Trimetazidine protects isolated rat hearts against ischemia-reperfusion injury in an experimental timing-dependent manner.

The present study investigated the tolerance of the isolated rat heart to ischemia-reperfusion after administration of trimetazidine (TMZ) at different experimental phases, as well as the possible involvement of p38 MAPK and JNKs in this response. Isolated rat hearts were perfused in Langendorff mode.
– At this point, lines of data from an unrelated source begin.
Lemma drop_lookup keys t s :
  host_policies s = Some t ->
  exists t', foldl (fun s k => drop_host_policy k s) s keys = set_host_policies (Some t') s /\
    forall x, t' !! x = if decide (x ∈ host_key <$> keys) then None else t !! x.
Proof.
  revert t s. induction keys as [|k keys IH]; intros t s Hs.
  { exists t. cbn. split; [destruct s; cbn in *; by rewrite Hs|]. intros x. by rewrite decide_False by apply not_elem_of_nil. }
  cbn [foldl]. destruct (IH (default t (trie_remove (hk_prefix_len k) (host_key_bytes k) t)) (drop_host_policy k s)) as (t' & -> & Ht').
  { unfold drop_host_policy. by rewrite Hs. }
  exists t'. split; [unfold drop_host_policy; by rewrite Hs|]. intros x. rewrite Ht'. rewrite fmap_cons.
  rewrite trie_remove_lookup. destruct (decide (x = _)) as [Hx|Hx].
  - destruct (decide (x ∈ host_key k :: _)) as [|Hn]; [by destruct (decide _)|]. destruct Hn. rewrite Hx. apply list_elem_of_here.
  - destruct (decide (x ∈ host_key <$> keys)) as [Hi|Hi], (decide (x ∈ host_key k :: _)) as [Hj|Hj]; try done.
    + destruct Hj. by apply list_elem_of_further.
    + by apply elem_of_cons in Hj as [?|?].
Qed.

Lemma delete_lookup id info t s :
  host_rules s !! id = Some info -> host_policies s = Some t ->
  exists t', host_policies (delete_host_policy id s) = Some t' /\ host_rules (delete_host_policy id s) = delete id (host_rules s) /\
    forall x, t' !! x = if decide (x ∈ host_key <$> policy_keys info) then None else t !! x.
Proof.
  intros Hi Ht. unfold delete_host_policy. rewrite Hi.
  destruct (drop_lookup (policy_keys info) t (set_host_rules (delete id (host_rules s)) s) Ht) as (t' & -> & Hx). by exists t'.
Qed.

(** Deleting a rule takes back what entering it did, if its id is new and the table has
    no entry under its keys. *)
Theorem delete_undoes_host_rule e keys c t s s' r :
  ipcache s = Some c -> host_policies s = Some t -> cidr_fits e -> wanted e = Some keys ->
  (size c < room)%nat -> (size t + length keys <= room)%nat ->
  host_rules s !! rule_id e = None -> Forall (fun k => t !! host_key k = None) keys ->
  upsert_host_policy e s = (s', r) ->
  r = Ok tt /\ host_policies (delete_host_policy (rule_id e) s') = Some t /\ host_rules (delete_host_policy (rule_id e) s') = host_rules s.
Proof.
  intros Hc Ht He Hw Hcr Htr Hid Hk E. destruct (upsert_ok e keys c t s Hc Ht He Hw Hcr Htr) as (k & _ & E'). rewrite E in E'. injection E' as -> ->.
  split; [done|]. set (s' := mkHost _ _ _).
  assert (host_rules s' !! rule_id e = Some (mkRuleInfo k keys)) as Hr by apply lookup_insert_eq.
  destruct (delete_lookup _ _ (entry_map (with_action e keys) t) s' Hr eq_refl) as (t' & -> & -> & Ht').
  split; [|cbn; by rewrite delete_insert_id]. cbn [policy_keys] in Ht'.
  f_equal. apply map_eq. intros x. rewrite Ht', entry_map_lookup. destruct (decide (x ∈ host_key <$> keys)) as [Hx|Hx].
  - apply list_elem_of_fmap in Hx as (y & -> & Hy). by rewrite (proj1 (Forall_forall _ _) Hk y Hy).
  - destruct (last _) as [[y v]|] eqn:El; [|done]. apply last_Some_elem_of, list_elem_of_filter in El as [<- Hy].
    apply list_elem_of_fmap in Hy as (z & [= -> _] & Hz). destruct Hx. by apply list_elem_of_fmap_2.
Qed.

(** A rule with one port. *)
Definition single_port (e : HostPolicyEntry) : Prop := 0 < wrap16 (he_port e) /\ is_range (wrap16 (he_port e)) (wrap16 (he_end_port e)) = false.

Lemma single_port_wanted e d :
  host_direction (he_direction e) = Some d -> single_port e -> exists k, wanted e = Some [k] /\
    host_key k = (64, bits (le_bytes 4 64 ++ le_bytes 4 (identity_for_cidr (cidr_ip e) (cidr_prefix_len e)))).
Proof.
  intros Hd [Hp Hr]. eexists. unfold wanted, rule_keys. rewrite Hd, Hr. split; [reflexivity|]. by apply port_rule_key.
Qed.

(** Two rules for ports of one network share one entry: the data of a key begins with its
    prefix length, so the 64 bits that are compared end before direction, protocol and
    port.  The rule entered last decides for both, and deleting one deletes both. *)
Theorem host_rules_share_entry e1 e2 d1 d2 c t s s1 s2 :
  ipcache s = Some c -> host_policies s = Some t -> cidr_fits e1 ->
  cidr_ip e2 = cidr_ip e1 -> cidr_prefix_len e2 = cidr_prefix_len e1 -> rule_id e1 <> rule_id e2 ->
  host_direction (he_direction e1) = Some d1 -> host_direction (he_direction e2) = Some d2 -> single_port e1 -> single_port e2 ->
  (size c + 1 < room)%nat -> (size t + 2 <= room)%nat ->
  (upsert_host_policy e1 s).1 = s1 -> (upsert_host_policy e2 s1).1 = s2 ->
  exists k1 k2 t2 t3, wanted e1 = Some [k1] /\ wanted e2 = Some [k2] /\
    host_policies s2 = Some t2 /\ t2 !! host_key k1 = Some (host_action (he_action e2)) /\
    host_policies (delete_host_policy (rule_id e1) s2) = Some t3 /\ t3 !! host_key k2 = None.
Proof.
  intros Hc Ht He Hip Hpl Hid Hd1 Hd2 Hp1 Hp2 Hcr Htr E1 E2.
  destruct (single_port_wanted e1 d1 Hd1 Hp1) as (k1 & Hw1 & Hk1). destruct (single_port_wanted e2 d2 Hd2 Hp2) as (k2 & Hw2 & Hk2).
  rewrite Hip, Hpl in Hk2. assert (cidr_fits e2) as He2 by (unfold cidr_fits; rewrite Hip, Hpl; exact He).
  destruct (upsert_ok e1 [k1] c t s Hc Ht He Hw1) as (i1 & _ & U1); [lia|cbn; lia|]. rewrite U1 in E1. cbn [fst] in E1.
  pose proof (size_insert_le (ipcache_key i1) (identity_for_cidr (cidr_ip e1) (cidr_prefix_len e1)) c).
  pose proof (size_insert_le (host_key k1) (host_action (he_action e1)) t).
  assert (ipcache s1 = Some (<[ipcache_key i1 := identity_for_cidr (cidr_ip e1) (cidr_prefix_len e1)]> c)) as Hc1 by (by rewrite <- E1).
  assert (host_policies s1 = Some (<[host_key k1 := host_action (he_action e1)]> t)) as Ht1 by (by rewrite <- E1).
  destruct (upsert_ok e2 [k2] _ _ s1 Hc1 Ht1 He2 Hw2) as (i2 & _ & U2); [lia|cbn; lia|]. rewrite U2 in E2. cbn [fst] in E2. subst s1 s2.
  set (s2 := mkHost _ _ _). assert (host_rules s2 !! rule_id e1 = Some (mkRuleInfo i1 [k1])) as Hr.
  { cbn. by rewrite lookup_insert_ne, lookup_insert_eq. }
  destruct (delete_lookup _ _ _ s2 Hr eq_refl) as (t3 & E3 & _ & Ht3).
  exists k1, k2. eexists _, t3. split; [done|]. split; [done|]. split; [reflexivity|]. split; [rewrite Hk1, <- Hk2; apply lookup_insert_eq|].
  split; [done|]. rewrite Ht3, decide_True; [done|]. rewrite Hk2, <- Hk1. apply list_elem_of_here.
Qed.
End room.

(** * XDP programs *)

(** The programs the status lists, the traffic-control ones among them, and the XDP links
    that keep programs attached. *)
Record xdp_state := mkXdp { xs_attached : list AttachedProgramInfo; xdp_links : list string }.

Definition is_xdp (iface : string) (a : AttachedProgramInfo) : bool :=
  String.eqb (interface a) iface && String.prefix "xdp" (attach_type a).

Definition mode_str (native : bool) : string := if native then "native" else "skb".

(** [loaded] is the id of the program if the object has it and the kernel accepts the
    attachment. *)
Definition attach_xdp (loaded : option Z) (mode : Z) (iface : string) (x : xdp_state) : xdp_state * result status unit :=
  match (if mode =? 0 then Some true else if mode =? 1 then Some false else None) with
  | None => (x, Err InvalidArgument)
  | Some native =>
      match loaded with
      | None => (x, Err Internal)
      | Some id =>
          (mkXdp (xs_attached x ++ [mkAttached iface ("xdp_" +:+ mode_str native) id]) (xdp_links x ++ [iface]), Ok tt)
      end
  end.

Definition detach_xdp (iface : string) (x : xdp_state) : xdp_state :=
  mkXdp (filter (fun a => is_xdp iface a = false) (xs_attached x)) (filter (fun i => String.eqb i iface = false) (xdp_links x)).

Inductive xdp_op : Type := XAttach (loaded : option Z) (mode : Z) (iface : string) | XDetach (iface : string).

Definition xdp_step (x : xdp_state) (op : xdp_op) : xdp_state :=
  match op with XAttach loaded mode iface => (attach_xdp loaded mode iface x).1 | XDetach iface => detach_xdp iface x end.

Definition xdp_listed (x : xdp_state) : list string := interface <$> filter (fun a => String.prefix "xdp" (attach_type a) = true) (xs_attached x).

Lemma xdp_listed_detach iface x :
  xdp_listed (detach_xdp iface x) = filter (fun i => String.eqb i iface = false) (xdp_listed x).
Proof.
  unfold xdp_listed, detach_xdp. cbn [xs_attached]. induction (xs_attached x) as [|a l IH]; [done|].
  assert (is_xdp iface a = String.eqb (interface a) iface && String.prefix "xdp" (attach_type a)) as Hx by done.
  assert (forall P (d : forall a, Decision (P a)) x, filter P (x :: l) = if decide (P x) then x :: filter P l else filter P l) as Hc by done.
  rewrite (Hc (fun a => String.prefix _ _ = true)). destruct (decide (String.prefix "xdp" (attach_type a) = true)) as [H2|H2].
  - rewrite H2, andb_true_r in Hx. rewrite fmap_cons, (filter_cons _ (interface a)), <- Hx, Hc.
    destruct (decide (is_xdp iface a = false)); [|done]. rewrite filter_cons, decide_True by done. by rewrite fmap_cons, IH.
  - apply not_true_is_false in H2. rewrite H2, andb_false_r in Hx. rewrite Hc, decide_True by done.
    by rewrite filter_cons, decide_False by congruence.
Qed.

Definition other_programs (x : xdp_state) : list AttachedProgramInfo := filter (fun a => String.prefix "xdp" (attach_type a) = false) (xs_attached x).

Lemma other_programs_detach iface x : other_programs (detach_xdp iface x) = other_programs x.
Proof.
  unfold other_programs, detach_xdp. cbn [xs_attached]. rewrite list_filter_filter_l; [done|]. intros a Ha.
  unfold is_xdp. rewrite Ha. apply andb_false_r.
Qed.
Untreated hearts after stabilization (S) were subjected to 20 min of zero-flow global ischemia (I) and 45 min of reperfusion (R), (NORM), n = 9. TMZ (10(-5) M) was administered (in the perfusate): a) only at S phase, (TMZ-STAB), n = 8, b) only at R, (TMZ-REP), n = 8 and c) during both S and R, (TMZ-STAB+REP), n = 8. Recovery of left ventricular developed pressure at 45 min of R (Rec) was significantly higher in TMZ-STAB and TMZ-STAB+REP and LDH release was lower in TMZ-STAB+REP and TMZ-STAB than NORM, [1153.2 (121.0) and 1152.1 (86.8) vs 1573.5 (138.2), P < 0.05]. TMZ induced cardioprotection did not involve p38 MAPK and JNKs. Phospho-p38 MAPK and JNKs levels after I/R were not changed with TMZ treatment. In TMZ-REP, Rec and LDH release were similar to NORM, but the rate of functional recovery (ratio of Rec at 10 min of R to Rec) was 86.7% (13.3) for TMZ-REP vs 53.8% (7.7) for NORM, P < 0.05. This effect was associated with decreased myocardial lactate content early at reperfusion. In conclusion, preischemic administration of TMZ protects against I/R injury while TMZ given only at reperfusion accelerates recovery of function without reducing the extent of injury.